Segment Start: Data for the task
(* ===== verification/Gateway.v ===== *)
(** * Gateway API: which routes are admitted and how they are translated

    The pure half of [gateway_controller.go]: names, the proxy configuration of
    a Gateway, admission of routes and hostnames by listeners, and the mapping of
    an HTTPRoute's rules to reverse-proxy backends. *)

From stdpp Require Import base gmap list strings.
From Stdlib Require Import Ascii ZArith Lia.
From S2P Require Import Prelude GoStrings Sha256 ApiTypes K8sTypes ApplyConf.

Open Scope Z_scope.

(** [gatewayController], the GatewayClass [controllerName]. *)
Definition gatewayController : string := "netbird.io/gateway-controller".
Definition paramsKind : string := "ReverseProxyClusterParameters".
Definition httpRouteLabel : string := "gateway.netbird.io/httproute".
Definition labelValueMaxLen : nat := 63.
Definition objectNameMaxLen : nat := 253.

(** ** Names *)

(** [max] is at least the length of the suffix at every call. *)
Definition safeName (s : string) (max : nat) : string :=
  if (String.length s <=? max)%nat then s
  else
    let suffix := "-" +:+ sum8 s in
    let head := strings.TrimRight (strings.take_bytes (max - String.length suffix) s)
                  ["-"; "."; "_"]%char in
    head +:+ suffix.

Definition httpRouteLabelValue (route : HTTPRoute) : string :=
  safeName (meta_Name (HTTPRoute_Meta route)) labelValueMaxLen.

Definition routeChildName (routeName hostname : string) : string :=
  let sum := sum8 (routeName +:+ String "000" EmptyString +:+ hostname) in
  let h := strings.ReplaceByte hostname "*" "wildcard" in
  let h := strings.ReplaceByte h "." "-" in
  safeName (routeName +:+ "-" +:+ h) (objectNameMaxLen - 9) +:+ "-" +:+ sum.

(** ** The proxy configuration of a Gateway *)

Record gatewayProxy := mkGatewayProxy {
  gp_domain : string;
  gp_clusterAddress : string;
  gp_certSecret : string;
  gp_listener : string
}.

(** [*l.Hostname], [""] for a nil hostname. *)
Definition listener_hostname (l : Listener) : string :=
  match l_Hostname l with Some h => h | None => "" end.

Definition proxy_of_listener (l : Listener) : option gatewayProxy :=
  if negb (String.eqb (l_Protocol l) HTTPSProtocolType || String.eqb (l_Protocol l) TLSProtocolType)
     || String.eqb (listener_hostname l) ""
  then None
  else
    match l_TLS l with
    | Some tls =>
        match tls_CertificateRefs tls with
        | [] => None
        | cert :: _ =>
            let domain := strings.TrimPrefix (listener_hostname l) "*." in
            Some (mkGatewayProxy domain ("gate." +:+ domain) cert (l_Name l))
        end
    | None => None
    end.

(** The first TLS-terminating listener with a hostname and a certificate. *)
Fixpoint gatewayProxyConfig_loop (ls : list Listener) : option gatewayProxy :=
  match ls with
  | [] => None
  | l :: ls' =>
      match proxy_of_listener l with
      | Some cfg => Some cfg
      | None => gatewayProxyConfig_loop ls'
      end
  end.

Definition gatewayProxyConfig (gw : Gateway) : option gatewayProxy :=
  gatewayProxyConfig_loop (gw_Listeners gw).

Definition proxyClusterNameForGateway (gw : Gateway) : string :=
  "gateway-" +:+ meta_Name (Gateway_Meta gw).

(** ** Admission *)

Definition parent_namespace (route : HTTPRoute) (p : ParentReference) : string :=
  match pr_Namespace p with
  | Some ns => ns
  | None => meta_Namespace (HTTPRoute_Meta route)
  end.

Definition routeReferencesGateway (route : HTTPRoute) (gw : Gateway) : bool :=
  existsb (fun p => String.eqb (pr_Name p) (meta_Name (Gateway_Meta gw))
                    && String.eqb (parent_namespace route p) (meta_Namespace (Gateway_Meta gw)))
    (route_ParentRefs route).

Definition hostnameUnderDomain (hostname domain : string) : bool :=
  String.eqb hostname domain || strings.HasSuffix hostname ("." +:+ domain).

Definition listenerUnderDomain (l : Listener) (domain : string) : bool :=
  if String.eqb (listener_hostname l) "" then false
  else hostnameUnderDomain (strings.TrimPrefix (listener_hostname l) "*.") domain.

Definition listenerHostnameMatches (listener : option string) (routeHost : string) : bool :=
  match listener with
  | None => true
  | Some lh =>
      if String.eqb lh "" then true
      else
        let '(suffix, ok) := strings.CutPrefix lh "*." in
        if ok then strings.HasSuffix routeHost ("." +:+ suffix)
                   && (String.length suffix + 1 <? String.length routeHost)%nat
        else String.eqb lh routeHost
  end.

Definition allowed_from (l : Listener) : option string :=
  match l_AllowedRoutes l with
  | Some al => match al_Namespaces al with Some ns => rn_From ns | None => None end
  | None => None
  end.

Definition allowedRoutesPermits (gw : Gateway) (l : Listener) (routeNamespace : string) : bool :=
  match allowed_from l with
  | None => String.eqb routeNamespace (meta_Namespace (Gateway_Meta gw))
  | Some from =>
      if String.eqb from NamespacesFromAll then true
      else if String.eqb from NamespacesFromSame
      then String.eqb routeNamespace (meta_Namespace (Gateway_Meta gw))
      else false
  end.

Definition route_namespace (route : HTTPRoute) : string := meta_Namespace (HTTPRoute_Meta route).

Definition gatewayAdmitsRoute (gw : Gateway) (route : HTTPRoute) (hostname : string)
    (cfg : gatewayProxy) : bool :=
  if negb (hostnameUnderDomain hostname (gp_domain cfg)) then false
  else existsb (fun l => listenerUnderDomain l (gp_domain cfg)
                  && (listenerHostnameMatches (l_Hostname l) hostname
                      && allowedRoutesPermits gw l (route_namespace route)))
         (gw_Listeners gw).

(** The body shared by the two loops of [admittedHostnames]: append what
    [admits] accepts and has not been seen. *)
Fixpoint admit_loop (admits : string -> bool) (seen : list string) (hs : list string) : list string :=
  match hs with
  | [] => []
  | h :: hs' =>
      if negb (bool_decide (h ∈ seen)) && admits h
      then h :: admit_loop admits (h :: seen) hs'
      else admit_loop admits seen hs'
  end.

(** The second loop tests each listener, not only its hostname. *)
Fixpoint inherit_loop (gw : Gateway) (route : HTTPRoute) (cfg : gatewayProxy)
    (seen : list string) (ls : list Listener) : list string :=
  match ls with
  | [] => []
  | l :: ls' =>
      let h := listener_hostname l in
      if String.eqb h "" || strings.HasPrefix h "*." then inherit_loop gw route cfg seen ls'
      else if negb (bool_decide (h ∈ seen)) && hostnameUnderDomain h (gp_domain cfg)
              && allowedRoutesPermits gw l (route_namespace route)
      then h :: inherit_loop gw route cfg (h :: seen) ls'
      else inherit_loop gw route cfg seen ls'
  end.

Definition admittedHostnames (gw : Gateway) (route : HTTPRoute) (cfg : gatewayProxy) : list string :=
  match route_Hostnames route with
  | [] => inherit_loop gw route cfg [] (gw_Listeners gw)
  | hs => admit_loop (fun h => gatewayAdmitsRoute gw route h cfg) [] hs
  end.

(** [listenerAttachedRoutes]. *)
Definition route_attaches (gw : Gateway) (l : Listener) (route : HTTPRoute) : bool :=
  routeReferencesGateway route gw && allowedRoutesPermits gw l (route_namespace route)
  && (match route_Hostnames route with [] => true | _ => false end
      || existsb (listenerHostnameMatches (l_Hostname l)) (route_Hostnames route)).

Definition listenerAttachedRoutes (gw : Gateway) (l : Listener) (routes : list HTTPRoute) : Z :=
  Z.of_nat (length (List.filter (route_attaches gw l) routes)).

(** ** Backends *)

Definition maxProxyBackends : nat := 64.

(** [add] of [rulePaths]. *)
Definition add_path (paths : list string) (p : string) : list string :=
  if decide (p ∈ paths) then paths else paths ++ [p].

(** The path one match contributes; [None] for a path type other than
    [PathPrefix]. *)
Definition match_path (m : HTTPRouteMatch) : option string :=
  match m_Path m with
  | None => Some "/"%string
  | Some pm =>
      if (match pm_Type pm with
          | Some ty => negb (String.eqb ty PathMatchPathPrefix)
          | None => false
          end) then None
      else match pm_Value pm with Some v => Some v | None => Some "/"%string end
  end.

Fixpoint rulePaths_loop (ms : list HTTPRouteMatch) (paths : list string) : option (list string) :=
  match ms with
  | [] => Some paths
  | m :: ms' =>
      match match_path m with
      | None => None
      | Some p => rulePaths_loop ms' (add_path paths p)
      end
  end.

Definition rulePaths (rule : HTTPRouteRule) : option (list string) :=
  match rulePaths_loop (rule_Matches rule) [] with
  | None => None
  | Some [] => Some ["/"%string]
  | Some paths => Some paths
  end.

Definition backend_weight (br : HTTPBackendRef) : Z :=
  match br_Weight br with Some w => w | None => 1 end.

Definition path_backend (br : HTTPBackendRef) (path : string) : ACReverseProxyBackend.t :=
  let b := (ACReverseProxyBackend.new
            |> ACReverseProxyBackend.WithServiceRef (br_Name br)
            |> ACReverseProxyBackend.WithPath path)%go in
  match br_Port br with
  | Some port => ACReverseProxyBackend.WithPort port b
  | None => b
  end.

(** The inner loop of [routeBackends]: weight so far ([-1] for none), number of
    backends of this rule, and the output. *)
Fixpoint rule_backends (paths : list string) (brs : list HTTPBackendRef) (weight : Z) (n : nat)
    (out : list ACReverseProxyBackend.t) : result string (nat * list ACReverseProxyBackend.t) :=
  match brs with
  | [] => Ok (n, out)
  | br :: brs' =>
      match br_Filters br with
      | _ :: _ => Err "backendRef filters are not supported"
      | [] =>
          let w := backend_weight br in
          if w =? 0 then rule_backends paths brs' weight n out
          else if (0 <=? weight) && negb (w =? weight) then
            Err "differing backend weights are not supported (the NetBird proxy has no weighted routing)"
          else rule_backends paths brs' w (S n) (out ++ map (path_backend br) paths)
      end
  end.

Fixpoint rules_backends (rules : list HTTPRouteRule) (out : list ACReverseProxyBackend.t) :
    result string (list ACReverseProxyBackend.t) :=
  match rules with
  | [] => Ok out
  | rule :: rules' =>
      match rule_Filters rule with
      | _ :: _ => Err "route rule filters are not supported"
      | [] =>
          match rulePaths rule with
          | None => Err "only PathPrefix path matches are supported"
          | Some paths =>
              match rule_backends paths (rule_BackendRefs rule) (-1) 0 out with
              | Err e => Err e
              | Ok (O, _) => Err "a rule routes no traffic (no backendRefs, or all weights 0)"
              | Ok (_, out') => rules_backends rules' out'
              end
          end
      end
  end.

Definition routeBackends (route : HTTPRoute) : result string (list ACReverseProxyBackend.t) :=
  match rules_backends (route_Rules route) [] with
  | Err e => Err e
  | Ok [] => Err "no backends to route to (route has no rules)"
  | Ok out =>
      if (maxProxyBackends <? length out)%nat then
        Err ("too many path/backend combinations (max " +:+ strconv.Itoa (Z.of_nat maxProxyBackends) +:+ ")")
      else Ok out
  end.

(** ** Translation of rules *)

Lemma dedup_seen_ext {A} `{EqDecision A} (seen seen' l : list A) :
  (forall x, x ∈ seen <-> x ∈ seen') -> dedup_seen seen l = dedup_seen seen' l.
Proof.
  revert seen seen'. induction l as [|x l IH]; intros seen seen' Hs; cbn; [done|].
  destruct (decide (x ∈ seen)) as [Hx|Hx], (decide (x ∈ seen')) as [Hx'|Hx'];
    try (exfalso; by apply Hs in Hx || by apply Hx, Hs); [by apply IH|].
  f_equal. apply IH. set_solver.
Qed.

Lemma rulePaths_loop_spec ms acc :
  rulePaths_loop ms acc =
  if forallb (fun m => match match_path m with Some _ => true | None => false end) ms
  then Some (acc ++ dedup_seen acc (omap match_path ms)) else None.
Proof.
  revert acc. induction ms as [|m ms IH]; intros acc; cbn; [by rewrite app_nil_r|].
  destruct (match_path m) as [p|]; cbn; [|done]. rewrite IH. clear IH. unfold add_path.
  destruct (forallb _ ms); [|done].
  destruct (decide (p ∈ acc)); [done|]. rewrite <- app_assoc. cbn. do 3 f_equal.
  apply dedup_seen_ext. set_solver.
Qed.

(** The path prefixes of a rule: those of its matches without repetition, or
    the root. *)
Definition rule_paths_of (rule : HTTPRouteRule) : list string :=
  match dedup (omap match_path (rule_Matches rule)) with
  | [] => ["/"%string]
  | ps => ps
  end.

Lemma rulePaths_spec rule ps :
  rulePaths rule = Some ps <->
  Forall (fun m => is_Some (match_path m)) (rule_Matches rule) /\ ps = rule_paths_of rule.
Proof.
  unfold rulePaths, rule_paths_of. rewrite rulePaths_loop_spec. cbn [app].
  destruct (forallb _ _) eqn:E.
  - assert (Forall (fun m => is_Some (match_path m)) (rule_Matches rule)) as Hall.
    { apply Forall_forall. intros m Hm. rewrite forallb_forall in E.
      apply list_elem_of_In, E in Hm. destruct (match_path m); [eauto|done]. }
    destruct (dedup _); split; [intros [= <-]|intros [_ ->]|intros [= <-]|intros [_ ->]]; done.
  - split; [done|]. intros [Hall _]. exfalso. rewrite <- not_true_iff_false in E.
    apply E, forallb_forall. intros m Hm. rewrite Forall_forall in Hall.
    apply list_elem_of_In, Hall in Hm as [p ->]. done.
Qed.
Segment End: Data for the task
**Work instruction**
The lines from the beginning of the records through the line containing "a Gateway, admission" should be reproduced exactly. Include nothing else.

**Result of this task**
(* ===== verification/Gateway.v ===== *)
(** * Gateway API: which routes are admitted and how they are translated

    The pure half of [gateway_controller.go]: names, the proxy configuration of
    a Gateway, admission of routes and hostnames by listeners, and the mapping of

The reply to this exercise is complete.